# Scoreing targets



## CHPro (May 21, 2002)

Basically correct on the 3 spot -- 3 arrows per end, number of ends though depends on what type of round you're shooting. Vegas for example is 10 ends, a 450 round is 15 ends and a number of places shoot a "600" round consisting of 20 ends. Scoring for a non-FITA tournament, like Vegas, goes 10x for the smallest circle in the yellow, 10 for the next smallest circle in the yellow, 9 for the rest of the yellow, then 1 less point for each scoring ring outside the yellow (two rings in each color).

Single spot Vegas multi-colored face (yellow center) scores same as the 3-spots, except you have more circles (5 through 1) that you can score compared to the 3-spot which only goes out to the 6-ring.
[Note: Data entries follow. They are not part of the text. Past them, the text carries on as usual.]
(* ===== verification/Operation.v ===== *)
(** What the durable workflows of the operator share
    (kuberic-operator/src/durable/mod.rs): the observations they decide on,
    the decisions they make, and how an operation records an error or is
    poisoned. *)

From S2P Require Import Prelude Types Lifecycle Control Proto Convert Crd.

Set Default Goal Selector "!".

(** ** Failures

    A decision returns [Result<_, String>], and panics where the source
    unwraps an option or indexes a vector out of range. *)

Inductive failure := Error (message : string) | Panic (message : string).

Definition error {A} (message : string) : result failure A := Err (Error message).
Definition fail_if (c : bool) (message : string) : result failure unit := reject_if c (Error message).
Definition or_fail {A} (o : option A) (message : string) : result failure A := ok_or o (Error message).
Definition lift {A} (r : result string A) : result failure A := map_err Error r.
Definition unwrap {A} (o : option A) : result failure A :=
  ok_or o (Panic "called `Option::unwrap()` on a `None` value").

(** [Deref] of [OptionalStablePartitionSnapshotStatus]. *)
Definition expect_previous (o : option StablePartitionSnapshotStatus) : result failure StablePartitionSnapshotStatus :=
  ok_or o (Panic "operation protocol requires a previous stable snapshot").

Definition index_list {A} (l : list A) (i : Z) : result failure A :=
  ok_or (l !! Z.to_nat i) (Panic "index out of bounds").

Definition panics {A} (r : result failure A) : bool :=
  match r with Err (Panic _) => true | _ => false end.

(** [u32] additions, release and saturating. *)
Definition u32_add (a b : Z) : Z := (a + b) `mod` 2 ^ 32.
Definition u32_saturating_add (a b : Z) : Z := Z.min u32_max (a + b).

(** ** Observations *)

Definition ACTION_DEADLINE_SECONDS : Z := 10.
Definition MAX_ERROR_LENGTH : nat := 512.

Record ReplicaObservation := mkReplicaObservation {
  ro_status : ReplicaStatusInfo;
  ro_control_address : string;
  ro_replicator_address : string;
  ro_pod_name : string;
  ro_pod_role_label : option string;
}.

Abbreviation OperationObservations := (gmap Z ReplicaObservation) (only parsing).

Definition correlated_action_observation (status : ReplicaStatusInfo) (action_id : string) :
    option DurableActionObservation :=
  let mine observation := bool_decide (do_action_id (co_action observation) = action_id) in
  match as_current_action (si_agent status) with
  | Some observation =>
      if mine observation then Some (co_action observation)
      else co_action <$> List.find mine (rev (as_retained_terminal_actions (si_agent status)))
  | None => co_action <$> List.find mine (rev (as_retained_terminal_actions (si_agent status)))
  end.

(** prost's encoding and decoding of a correlated request. *)
Class PayloadCodec := mkPayloadCodec {
  prost_encode : ExecuteCorrelatedControlActionRequest → list Byte.byte;
  prost_decode : list Byte.byte → result string ExecuteCorrelatedControlActionRequest;
}.

(** prost reads from its own bytes nothing but the message it wrote. *)
Class PayloadCodecLaws (Codec : PayloadCodec) : Prop :=
  prost_faithful m m' : prost_decode (prost_encode m) = Ok m' → m' = m.

Section payloads.
  Context {Ends : Endpoints} {Codec : PayloadCodec}.

Definition encode_payload (action : DurableReplicaAction) : result string string :=
  encode_direct_correlated_action_payload prost_encode action.
Definition decode_payload (payload : string) : result string DurableReplicaAction :=
  decode_direct_correlated_action_payload prost_decode payload.

Definition pending_action_signature (pending : PendingActionStatus) (derived_action : DurableReplicaAction) :
    result string string :=
  if empty (pa_dispatch_action_payload pending) then Ok (action_signature derived_action)
  else action_signature <$> decode_payload (pa_dispatch_action_payload pending).
End payloads.

(** ** Decisions *)

Inductive Decision :=
| Persist (operation : DurableOperationStatus)
| Execute (target_id : Z) (action_id : string) (action : DurableReplicaAction)
| PatchPodRole (target_id : Z) (role : string)
| PatchPodRoleExactUid (target_id : Z) (expected_uid role : string)
| DeletePod (pod_name expected_uid : string)
| CommitSnapshot (operation : DurableOperationStatus) (snapshot : StablePartitionSnapshotStatus)
| RecordCommitEvidence (operation : DurableOperationStatus)
| Wait
| Complete (operation : DurableOperationStatus) (snapshot : StablePartitionSnapshotStatus) (compensated : bool)
| CompleteDegraded (operation : DurableOperationStatus) (snapshot : StablePartitionSnapshotStatus)
| RestartCreation (operation : DurableOperationStatus).

(** ** Errors an operation records *)

(** A byte that continues a UTF-8 character. *)
Definition is_continuation (c : Ascii.ascii) : bool :=
  let n := Ascii.N_of_ascii c in ((128 <=? n) && (n <? 192))%N.

(** [chars().take(n).collect()]. *)
Fixpoint take_chars (n : nat) (s : string) : string :=
  match s with
  | EmptyString => EmptyString
  | String c s =>
      if is_continuation c then String c (take_chars n s)
      else match n with O => EmptyString | S n => String c (take_chars n s) end
  end.

Fixpoint char_count (s : string) : nat :=
  match s with
  | EmptyString => 0
  | String c s => if is_continuation c then char_count s else S (char_count s)
  end.

Definition bounded_error (error : string) : string := take_chars MAX_ERROR_LENGTH error.

Definition record_activity_error (operation : DurableOperationStatus) (error : string) : DurableOperationStatus :=
  let bounded := bounded_error error in
  operation
    <| op_last_error := Some bounded |>
    <| op_pending_action ::= fmap (M := option) (λ pending,
         pending <| pa_attempts := u32_saturating_add (pa_attempts pending) 1 |>
                 <| pa_last_error := Some bounded |>) |>.

Definition poison (operation : DurableOperationStatus) (message : string) : DurableOperationStatus :=
  operation
    <| op_phase := Phase.Poisoned |>
    <| op_pending_action := None |>
    <| op_last_error := Some (bounded_error message) |>.

Definition fail_closed (operation : DurableOperationStatus) (error : string) : DurableOperationStatus :=
  poison operation error.

(** ** The condition an operation shows *)

Definition coordinator_phase_debug (p : RemoveReplicaCoordinatorPhaseStatus) : string :=
  match p with
  | RcValidating => "Validating" | RcInstallingCatchUpConfiguration => "InstallingCatchUpConfiguration"
  | RcWaitingForCatchUpQuorum => "WaitingForCatchUpQuorum"
  | RcInstallingCurrentConfiguration => "InstallingCurrentConfiguration"
  | RcRemovingConnection => "RemovingConnection" | RcRetiringTarget => "RetiringTarget"
  | RcAttesting => "Attesting" | RcCompensating => "Compensating"
  end.

Definition operation_name (kind : DurableOperationKind) : string :=
  match kind with
  | OpCreatePartition => "partition creation"
  | OpSwitchover => "switchover"
  | OpAddReplica => "replica add/rebuild"
  | OpRemoveReplica => "replica removal"
  | OpFailover => "failover"
  end.

Definition condition_text (operation : DurableOperationStatus) : string * string * string :=
  match op_phase operation with
  | Phase.Completed =>
      ("False", "Completed",
       "durable " +:+ operation_name (op_kind operation) +:+ " completed and stable topology was persisted")
  | Phase.Failed =>
      ("False", "CompensatedOrSafeFailure",
       default "durable operation returned to its previous stable topology" (op_last_error operation))
  | Phase.Poisoned =>
      ("True", "Poisoned", default "durable operation cannot advance safely" (op_last_error operation))
  | Phase.FailoverWaitForBestCandidate =>
      ("True", "WaitingForBestCandidate",
       default "waiting for the best eligible replica" (op_failover operation ≫= fo_assessment))
  | Phase.FailoverWaitForReadQuorum =>
      ("True", "QuorumLoss",
       default "waiting for previous/current read quorum" (op_failover operation ≫= fo_assessment))
  | Phase.FailoverNotifyDataLoss =>
      ("True", "DataLossNegotiation",
       "advanced data-loss epoch is awaiting correlated callback completion")
  | Phase.AddFreezeIntent =>
      ("True", "FreezingAddReplicaIntent",
       "observing exact primary and target fences before persisting one coarse intent")
  | Phase.AddDispatchIntent | Phase.AddAwaitCoordination =>
      ("True", "AwaitingPrimaryAgentCoordination",
       default "coarse add/build intent is awaiting primary-agent progress"
         (op_add_intent operation ≫= ais_last_observed_phase))
  | Phase.AddRecordCommit | Phase.AddPublishTarget =>
      ("True", "PublishingCommittedReplica",
       "current configuration is committed; exact target attestation and publication are pending")
  | Phase.RemoveFreezeIntent =>
      ("True", "FreezingRemoveReplicaIntent",
       "observing exact primary, target capability, and structural configuration fences")
  | Phase.RemoveDispatchIntent | Phase.RemoveAwaitCoordination =>
      ("True", "AwaitingPrimaryAgentRemoval",
       default "coarse remove intent is awaiting primary-agent progress"
         ((λ phase, "coarse removal coordinator is " +:+ coordinator_phase_debug phase) <$>
          (op_remove_intent operation ≫= ris_last_observed_phase)))
  | Phase.RemoveCompensateFinalize =>
      ("True", "FinalizingCompensatedRemoval",
       default "previous Current is restored; final compensated status is pending" (op_last_error operation))
  | Phase.RemoveRecordCommit | Phase.RemoveAwaitCleanup | Phase.RemoveDeleteTargetPod
  | Phase.RemovePublishTopology | Phase.RemoveFinalize =>
      ("True", "PublishingCommittedRemoval",
       "reduced Current is committed; exact cleanup and final publication are pending")
  | _ =>
      ("True", "Advancing",
       "durable " +:+ operation_name (op_kind operation) +:+ " is advancing one checkpoint at a time")
  end.

Definition operation_condition (operation : DurableOperationStatus) (now : Z) : StatusCondition :=
  let '(status, reason, message) := condition_text operation in
  mkStatusCondition "DurableOperation" status reason (bounded_error message) (pretty now).

(** ** Facts *)

Lemma fail_if_Ok c m u : fail_if c m = Ok u ↔ c = false.
Proof. apply reject_if_Ok. Qed.

Lemma or_fail_Ok {A} (o : option A) m a : or_fail o m = Ok a ↔ o = Some a.
Proof. apply ok_or_Ok. Qed.

Lemma unwrap_Ok {A} (o : option A) a : unwrap o = Ok a ↔ o = Some a.
Proof. apply ok_or_Ok. Qed.

Lemma lift_Ok {A} (r : result string A) a : lift r = Ok a ↔ r = Ok a.
Proof. destruct r; simpl; naive_solver. Qed.

Lemma index_list_Ok {A} (l : list A) i a : index_list l i = Ok a ↔ l !! Z.to_nat i = Some a.
Proof. apply ok_or_Ok. Qed.

Lemma panics_bind {A B} (m : result failure A) (f : A → result failure B) :
  panics m = false → (∀ a, m = Ok a → panics (f a) = false) → panics (m ≫= f) = false.
Proof. destruct m as [a|[]]; simpl; auto. Qed.

Lemma panics_fail_if c m : panics (fail_if c m) = false.
Proof. by destruct c. Qed.
Lemma panics_or_fail {A} (o : option A) m : panics (or_fail o m) = false.
Proof. by destruct o. Qed.
Lemma panics_lift {A} (r : result string A) : panics (lift r) = false.
Proof. by destruct r. Qed.

Lemma panics_try_map {A B} (f : A → result failure B) l : (∀ x, panics (f x) = false) → panics (try_map f l) = false.
Proof.
  intros Hf. induction l as [|x l IH]; [done|]. cbn [try_map]. apply panics_bind; [done|]. intros y _.
  by apply panics_bind; [done|].
Qed.
Lemma panics_try_fold {A S} (f : S → A → result failure S) s l :
  (∀ s x, panics (f s x) = false) → panics (try_fold f s l) = false.
Proof. intros Hf. revert s. induction l as [|x l IH]; intros s; [done|]. cbn [try_fold]. by apply panics_bind. Qed.
Lemma panics_try_for_each {A} (f : A → result failure unit) l :
  (∀ x, panics (f x) = false) → panics (try_for_each f l) = false.
Proof. intros Hf. induction l as [|x l IH]; [done|]. cbn [try_for_each]. by apply panics_bind. Qed.

Create HintDb panics discriminated.
#[export] Hint Resolve panics_fail_if panics_or_fail panics_lift : panics.

(** A bind panics only where its parts do. *)
Ltac no_panic :=
  repeat first
    [ progress auto with panics
    | apply panics_bind; [|intros ? ?]
    | case_match; subst; try discriminate ].

(** The same through the loops. *)
Ltac quiet :=
  repeat first
    [ done
    | progress auto with panics
    | apply panics_try_map; intros | apply panics_try_fold; intros | apply panics_try_for_each; intros
    | apply panics_bind; [|intros ? ?]
    | progress case_match; subst; try discriminate ].

Lemma bounded_error_length error : (char_count (bounded_error error) ≤ MAX_ERROR_LENGTH)%nat.
Proof.
  unfold bounded_error. generalize MAX_ERROR_LENGTH as n. induction error as [|c s IH]; intros n; simpl; [lia|].
  destruct (is_continuation c) eqn:Hc; simpl.
  - rewrite Hc. apply IH.
  - destruct n as [|n]; simpl; [lia|]. rewrite Hc. specialize (IH n). lia.
Qed.

Lemma correlated_observation_id status id a :
  correlated_action_observation status id = Some a → do_action_id a = id.
Proof.
  unfold correlated_action_observation. set (mine := λ o, bool_decide (do_action_id (co_action o) = id)).
  assert (∀ l, co_action <$> List.find mine l = Some a → do_action_id a = id) as Hfind.
  { intros l (o & Ho & ->)%fmap_Some. apply List.find_some in Ho as [_ Ho]. by apply bool_decide_eq_true in Ho. }
  destruct (as_current_action (si_agent status)) as [o|]; [|apply Hfind].
  change (bool_decide (do_action_id (co_action o) = id)) with (mine o).
  destruct (mine o) eqn:Ho; [|apply Hfind]. intros [= <-]. by apply bool_decide_eq_true in Ho.
Qed.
Single spot blue/white is also similar to its 5-spot counterpart, same 4 and 5 ring, but then also has scoring rings for 3 through 1.

>>------>


----------



## bowhunter79 (Sep 23, 2006)

Thanks chpro. That explains it perfectly.


----------



## bpcatch22 (May 19, 2009)

I think also if you touch a line you get the higher point value for that arrow, but you have to cut the line on the X-ring for it to count as an X. 

Someone correct me if I am wrong.

BP


----------



## CHPro (May 21, 2002)

Just have to touch in all cases........unless you're shooting a sanctioned IFAA (International Field Archery Association), in which case you have to cut all the way through the line to the next higher score in order to get the higher value. Don't usually run into too many IFAA comps though here in the US (except for the NAFAC field event annually occuring down in FL).

>>------>


----------